On Sat, Feb 21, 2026 at 04:33:24PM +0100, dan wrote:
> I still have to try the xephyr command sequence you prop
> but I just permit to dubt about your "hardware dependency
> sophistication" as I find that a device retro compatibity to gray
> scale is usually certain, then if it is a software driver limitiation
> could be an other pair of shoes.. Sorry to underline this
> maybe useless point to a solution.
The example with Xephyr was to demonstrate that there is no underlying issue
with current Xenocara versions working in greyscale visuals.
But as I said, the ability to do that depends on the underlying graphics
_driver_.
Anyone with a working X11 setup on OpenBSD can test this using Xephyr and that
was the point of the example. It's independent of the underlying hardware.
There might also be other ways to achieve what the OP wanted to do (*), (run
X11 in greyscale). Hardware backed grayscale mode would be the 'traditional'
way and also has the advantage of using less video memory.
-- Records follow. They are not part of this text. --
(** * Vulnerability source updaters: Amazon Linux (ALAS) and Debian

    A shallow embedding of the two updaters of [ext/vulnsrc]: the Amazon
    Linux updater (package [amzn]) and the Debian updater (package
    [debian]), together with the properties of their canonicalisation and
    incremental-update logic.

    Go strings are byte strings and are modelled by [string] (lists of
    8-bit [ascii]); Go's [<] on strings is the byte-wise lexicographic
    order, which is [String.ltb]. *)

From Stdlib Require Import ZArith String Ascii List Bool Lia.
From stdpp Require Import base gmap strings list fin_maps.

Local Open Scope Z_scope.
Local Open Scope string_scope.

(** ** Go idioms *)

(** A Go [error] value of the kinds the updaters hand back.  [ErrOther]
    stands for errors created by a collaborator (the datastore) that the
    updaters pass through unchanged. *)
Inductive error : Type :=
  | ErrCouldNotDownload
  | ErrCouldNotParse
  | ErrOther (msg : string).

(** A Go call either returns its results or panics. *)
Inductive outcome (A : Type) : Type :=
  | Returns (a : A)
  | Panics.
Arguments Returns {A} a.
Arguments Panics {A}.

Global Instance outcome_ret : MRet outcome := fun A a => Returns a.

Global Instance outcome_bind : MBind outcome := fun A B k x =>
  match x with
  | Returns a => k a
  | Panics => Panics
  end.

(** ** Package [database] *)

Module Database.

(** Modelled from the spec: the declaration of [database.Severity] is not
    part of the sources at hand.  The canonical scale is the ordered list
    Unknown, Negligible, Low, Medium, High, Critical, and [Compare]
    orders two severities by their position in it. *)
Inductive Severity : Type :=
  | UnknownSeverity
  | NegligibleSeverity
  | LowSeverity
  | MediumSeverity
  | HighSeverity
  | CriticalSeverity.

Definition severityIndex (s : Severity) : Z :=
  match s with
  | UnknownSeverity => 0
  | NegligibleSeverity => 1
  | LowSeverity => 2
  | MediumSeverity => 3
  | HighSeverity => 4
  | CriticalSeverity => 5
  end.

(** Modelled from the spec: [Severity.Compare], positive when the
    receiver is the more severe of the two. *)
Definition Compare (s s2 : Severity) : Z := severityIndex s - severityIndex s2.

(** Modelled from the spec: [database.FeatureType], binary or source
    package. *)
Inductive FeatureType : Type :=
  | NoFeatureType
  | SourcePackage
  | BinaryPackage.

(** Modelled from the spec: the records of the canonical model
    ([database.Namespace], [database.AffectedFeature],
    [database.Vulnerability], [database.VulnerabilityWithAffected]),
    with the fields the updaters fill in. *)
Record Namespace : Type := {
  NsName : string;
  VersionFormat : string
}.

Record AffectedFeature : Type := {
  FeatureType_ : FeatureType;
  AfNamespace : Namespace;
  FeatureName : string;
  AffectedVersion : string;
  FixedInVersion : string
}.

Record Vulnerability : Type := {
  Name : string;
  Link : string;
  Severity_ : Severity;
  Description : string
}.

Record VulnerabilityWithAffected : Type := {
  Vuln : Vulnerability;
  Affected : list AffectedFeature
}.

Global Instance Severity_eq_dec : EqDecision Severity.
Proof. solve_decision. Defined.

End Database.

(** ** Package [vulnsrc] *)

Module Vulnsrc.

(** Modelled from the spec: [vulnsrc.UpdateResponse].  The zero value of
    each field (empty string, nil slice) is the absent value. *)
Record UpdateResponse : Type := {
  FlagName : string;
  FlagValue : string;
  Notes : list string;
  Vulnerabilities : list Database.VulnerabilityWithAffected
}.

Definition emptyResponse : UpdateResponse :=
  {| FlagName := ""; FlagValue := ""; Notes := []; Vulnerabilities := [] |}.

End Vulnsrc.

(** ** Collaborators outside the repository sources

    The version-format oracle, the HTTP client, the decoders of the
    standard library and the datastore are consumed through the calls
    below.  Everything proved about the updaters holds for every
    implementation of them. *)

(** Modelled from the spec: an HTTP response as the updaters use it, a
    status code and a body. *)
Record Response : Type := {
  StatusCode : Z;
  Body : string
}.

(** Modelled from the spec: [httputil.Status2xx], the 2xx-status
    predicate. *)
Definition Status2xx (r : Response) : bool := (StatusCode r / 100 =? 2)%Z.

Class Versionfmt : Type := {
  (** [versionfmt.Valid format version]: [true] when it returns nil. *)
  Valid : string -> string -> bool;
  (** [versionfmt.MaxVersion]. *)
  MaxVersion : string;
  (** [rpm.ParserName] and [dpkg.ParserName]. *)
  rpm_ParserName : string;
  dpkg_ParserName : string
}.

(** The datastore as [database.FindKeyValueAndRollback] sees it: the
    value, whether the key was found, and the error if any. *)
Definition Datastore : Type := string -> string * bool * option error.

Definition FindKeyValueAndRollback (datastore : Datastore) (key : string)
  : string * bool * option error := datastore key.

(** [httputil.GetWithUserAgent]: [None] when the call returns an error
    (a transport-level failure), the response otherwise.  The class gives
    the responses that one run of an updater receives, by URI. *)
Class Httputil : Type := {
  GetWithUserAgent : string -> option Response
}.

(** ** [crypto/sha256] and [encoding/hex]

    The digest the Debian updater takes of the document it decodes, on
    32-bit words carried by [Z] with the wrap-around written out. *)

Module Sha256.

Definition w32 (x : Z) : Z := x mod 2 ^ 32.
Definition add32 (x y : Z) : Z := w32 (x + y).
Definition rotr (n x : Z) : Z := Z.lor (Z.shiftr x n) (w32 (Z.shiftl x (32 - n))).
Definition not32 (x : Z) : Z := Z.lxor x (2 ^ 32 - 1).

Definition Ch (x y z : Z) : Z := Z.lxor (Z.land x y) (Z.land (not32 x) z).
Definition Maj (x y z : Z) : Z :=
  Z.lxor (Z.lxor (Z.land x y) (Z.land x z)) (Z.land y z).
Definition bsig0 (x : Z) : Z := Z.lxor (Z.lxor (rotr 2 x) (rotr 13 x)) (rotr 22 x).
Definition bsig1 (x : Z) : Z := Z.lxor (Z.lxor (rotr 6 x) (rotr 11 x)) (rotr 25 x).
Definition ssig0 (x : Z) : Z := Z.lxor (Z.lxor (rotr 7 x) (rotr 18 x)) (Z.shiftr x 3).
Definition ssig1 (x : Z) : Z := Z.lxor (Z.lxor (rotr 17 x) (rotr 19 x)) (Z.shiftr x 10).

Definition K : list Z :=
  [1116352408; 1899447441; 3049323471; 3921009573; 961987163; 1508970993;
   2453635748; 2870763221; 3624381080; 310598401; 607225278; 1426881987;
   1925078388; 2162078206; 2614888103; 3248222580; 3835390401; 4022224774;
   264347078; 604807628; 770255983; 1249150122; 1555081692; 1996064986;
   2554220882; 2821834349; 2952996808; 3210313671; 3336571891; 3584528711;
   113926993; 338241895; 666307205; 773529912; 1294757372; 1396182291;
   1695183700; 1986661051; 2177026350; 2456956037; 2730485921; 2820302411;
   3259730800; 3345764771; 3516065817; 3600352804; 4094571909; 275423344;
   430227734; 506948616; 659060556; 883997877; 958139571; 1322822218;
   1537002063; 1747873779; 1955562222; 2024104815; 2227730452; 2361852424;
   2428436474; 2756734187; 3204031479; 3329325298].

Definition init : list Z :=
  [1779033703; 3144134277; 1013904242; 2773480762;
   1359893119; 2600822924; 528734635; 1541459225].

(** Padding: the byte 0x80, zero bytes up to 56 modulo 64, and the length
    of the message in bits as a 64-bit big-endian number. *)
Fixpoint bigEndian (n : nat) (x : Z) : list Z :=
  match n with
  | O => []
  | S n' => (x / 2 ^ (8 * Z.of_nat n')) mod 256 :: bigEndian n' x
  end.

Definition pad (msg : list Z) : list Z :=
  let len := Z.of_nat (length msg) in
  let zeros := Z.to_nat ((55 - len) mod 64) in
  (msg ++ [128] ++ repeat 0 zeros ++ bigEndian 8 (8 * len))%list.

Fixpoint words (n : nat) (bytes : list Z) : list Z :=
  match n, bytes with
  | S n', b0 :: b1 :: b2 :: b3 :: rest =>
    (b0 * 2 ^ 24 + b1 * 2 ^ 16 + b2 * 2 ^ 8 + b3) :: words n' rest
  | _, _ => []
  end.

(** The message schedule: [window] holds the sixteen words before the
    one to compute. *)
Fixpoint schedule (n : nat) (window : list Z) : list Z :=
  match n with
  | O => []
  | S n' =>
    let w := add32 (add32 (ssig1 (nth 14 window 0)) (nth 9 window 0))
                   (add32 (ssig0 (nth 1 window 0)) (nth 0 window 0)) in
    w :: schedule n' (tl window ++ [w])%list
  end.

Definition round (st : list Z) (kw : Z * Z) : list Z :=
  match st with
  | [a; b; c; d; e; f; g; h] =>
    let t1 := add32 (add32 (add32 h (bsig1 e)) (add32 (Ch e f g) (fst kw))) (snd kw) in
    let t2 := add32 (bsig0 a) (Maj a b c) in
    [add32 t1 t2; a; b; c; add32 d t1; e; f; g]
  | _ => st
  end.

Definition block (h : list Z) (blockBytes : list Z) : list Z :=
  let w16 := words 16 blockBytes in
  let w := (w16 ++ schedule 48 w16)%list in
  let st := fold_left round (combine K w) h in
  map (fun p => add32 (fst p) (snd p)) (combine h st).

Fixpoint blocks (n : nat) (h : list Z) (bytes : list Z) : list Z :=
  match n with
  | O => h
  | S n' =>
    match bytes with
    | [] => h
    | _ => blocks n' (block h (firstn 64 bytes)) (skipn 64 bytes)
    end
  end.

Definition bytesOf (s : string) : list Z :=
  map (fun c => Z.of_N (N_of_ascii c)) (list_ascii_of_string s).
(** * object_pool: a shallow embedding of [object_pool.py]

    The module defines a metaclass [SingletonMetaPoolRegistry] holding one
    dictionary from class names to pools, the class [ObjectPool] whose
    instances own a FIFO queue of [(member, member_stats)] pairs, and the
    context manager [ObjectPool.Executor].

    Python objects with identity (pools, pooled members) are references into
    an explicit store; the stats dictionaries are records; every call of
    [datetime.datetime.now()] is a reading of an explicit clock; calls of the
    user supplied hooks and [print] are recorded in the world.

    Conventions of the model:
    - a stats dictionary is passed by value: [__update_member_stats] changes
      the dictionary in place and returns it, here it returns the changed
      record, and client code is taken not to write into the dictionary it
      was lent;
    - the hooks return: a create hook gives an object not seen before, a
      check hook is a function of the member and the stats it is given, a
      cleanup hook only leaves a trace in the record of calls;
    - the queue is used by one thread, so [Queue.get] never waits when
      [qsize] has just been found positive. *)

From Stdlib Require Import ZArith Lia.
From stdpp Require Import gmap strings list fin_maps.

Local Open Scope Z_scope.

(** ** Values *)

(** Exceptions the module can raise.  [Exception] is the one raised by
    [__init__]; [TypeError] and [KeyError] come from a stats dictionary
    lacking ['count']; [Blocked] stands for [Queue.get()] on an empty queue
    (which would wait forever in a sequential program); [ReferenceError]
    and [OutOfFuel] are only produced by the model, for a reference that is
    not in the store and for a loop cut short; [UserError] is an exception
    raised by client code inside a [with] block. *)
Inductive Exn :=
| Exception (msg : string)
| TypeError
| KeyError
| Blocked
| ReferenceError
| OutOfFuel
| UserError (tag : nat).

(** A [datetime] is a number of microseconds; [timedelta(seconds=n)] is
    [n * 10^6] of them. *)
Definition timedelta (seconds : Z) : Z := seconds * 1000000.

(** The wall clock: the value the next call of [now()] returns, and the
    amounts by which it advances after each of the following calls (it stays
    still once the list is used up). *)
Record Clock := { clock_now : Z; clock_ticks : list Z }.

Definition read_clock (c : Clock) : Z * Clock :=
  (clock_now c,
   match clock_ticks c with
   | [] => c
   | d :: ds => {| clock_now := clock_now c + d; clock_ticks := ds |}
   end).

(** The stats dictionary of a member.  The keys ['count'] and ['created_at']
    are read with [dict.get(key, None)], so they may be absent. *)
Record Stats := {
  count : option Z;
  new : bool;
  created_at : option Z;
  last_used : Z
}.

(** A class handed to the pool: its [__name__], an identity (two distinct
    classes may carry the same name) and the optional attributes [create],
    [check_invalid] and [cleanup] looked up with [getattr].  A create or
    cleanup callable is named by a number; a check callable is its
    result as a function of the member and the stats. *)
Inductive Maker :=
| ByCreateFunc (h : nat)
| ByKlass (class_name : string) (class_id : nat).

Record Member := { oid : nat; maker : Maker }.

Definition CheckFn : Type := Member -> Stats -> bool.
(** * Verification of the clone-voice orchestrator and the cleanup-voices sweeper

    Shallow embedding of the Supabase edge functions of vox-mimic:
    - [supabase/functions/clone-voice/index.ts] (the second, current revision:
      [handleElevenLabsError], [retryWithBackoff] and the [serve] handler);
    - the first revision of [serve] (lines 1-326 of the same file);
    - the cleanup-voices edge function (appended to
      [src/components/VoiceProjectCard.tsx] in the sources), and the
      [VoiceProjectCard] component of that file;
    - the [validate_voice_parameters] trigger of the migrations and the
      column constraints of the voice parameters (src/unnamed/part_004);
    - the callers that start a run: [GenerateVoiceDialog.handleGenerate]
      and [CreateProjectDialog.handleSubmit].

    Effects are modelled the way JavaScript has them: a handler runs in a
    state monad whose exceptions keep the state reached at the throw (a
    [catch] block sees every database write and every remote call made
    before the throw).  Network and database answers are oracles of an
    environment record; every remote call and every database write is
    recorded in a trace. *)

From Stdlib Require Import String Ascii List Bool ZArith QArith Lia Sorted Permutation.
Import ListNotations.
Close Scope Q_scope.
Open Scope string_scope.
Open Scope nat_scope.
Open Scope list_scope.

(* ------------------------------------------------------------------ *)
(** ** JavaScript string primitives *)

(** [s.includes(p)] *)
Fixpoint includes (s p : string) : bool :=
  if prefix p s then true
  else match s with
       | EmptyString => false
       | String _ s' => includes s' p
       end.

(** [s.startsWith(p)] *)
Definition startsWith (s p : string) : bool := prefix p s.

(** [toLowerCase] on the ASCII range. *)
Definition lower_ascii (c : ascii) : ascii :=
  let n := nat_of_ascii c in
  if (Nat.leb 65 n && Nat.leb n 90)%bool then ascii_of_nat (n + 32)%nat else c.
(So back in the days of 512 Mb SVGA cards, for example, you could get a higher
maximum resolution and better performance by using 8-bit instead of, say,
16-bit or 24-bit RGB, but critically by configuring it as greyscale instead
of palettised colour, from a practical point of view it was closer to using a
truecolour display.)
(*) Visually, a nicer approach might be to desaturate the colours by, say,
90%, but not have it as actual greyscale. That way you effectively have
the 'calming' effect of greyscale, (which seems to be what the OP wanted),
but without losing all colour information and collapsing similar colours
to the same grey level, thereby making them indistinguishable.
We published a write-up about implementing a night-mode on the console back
in 2022, by the way.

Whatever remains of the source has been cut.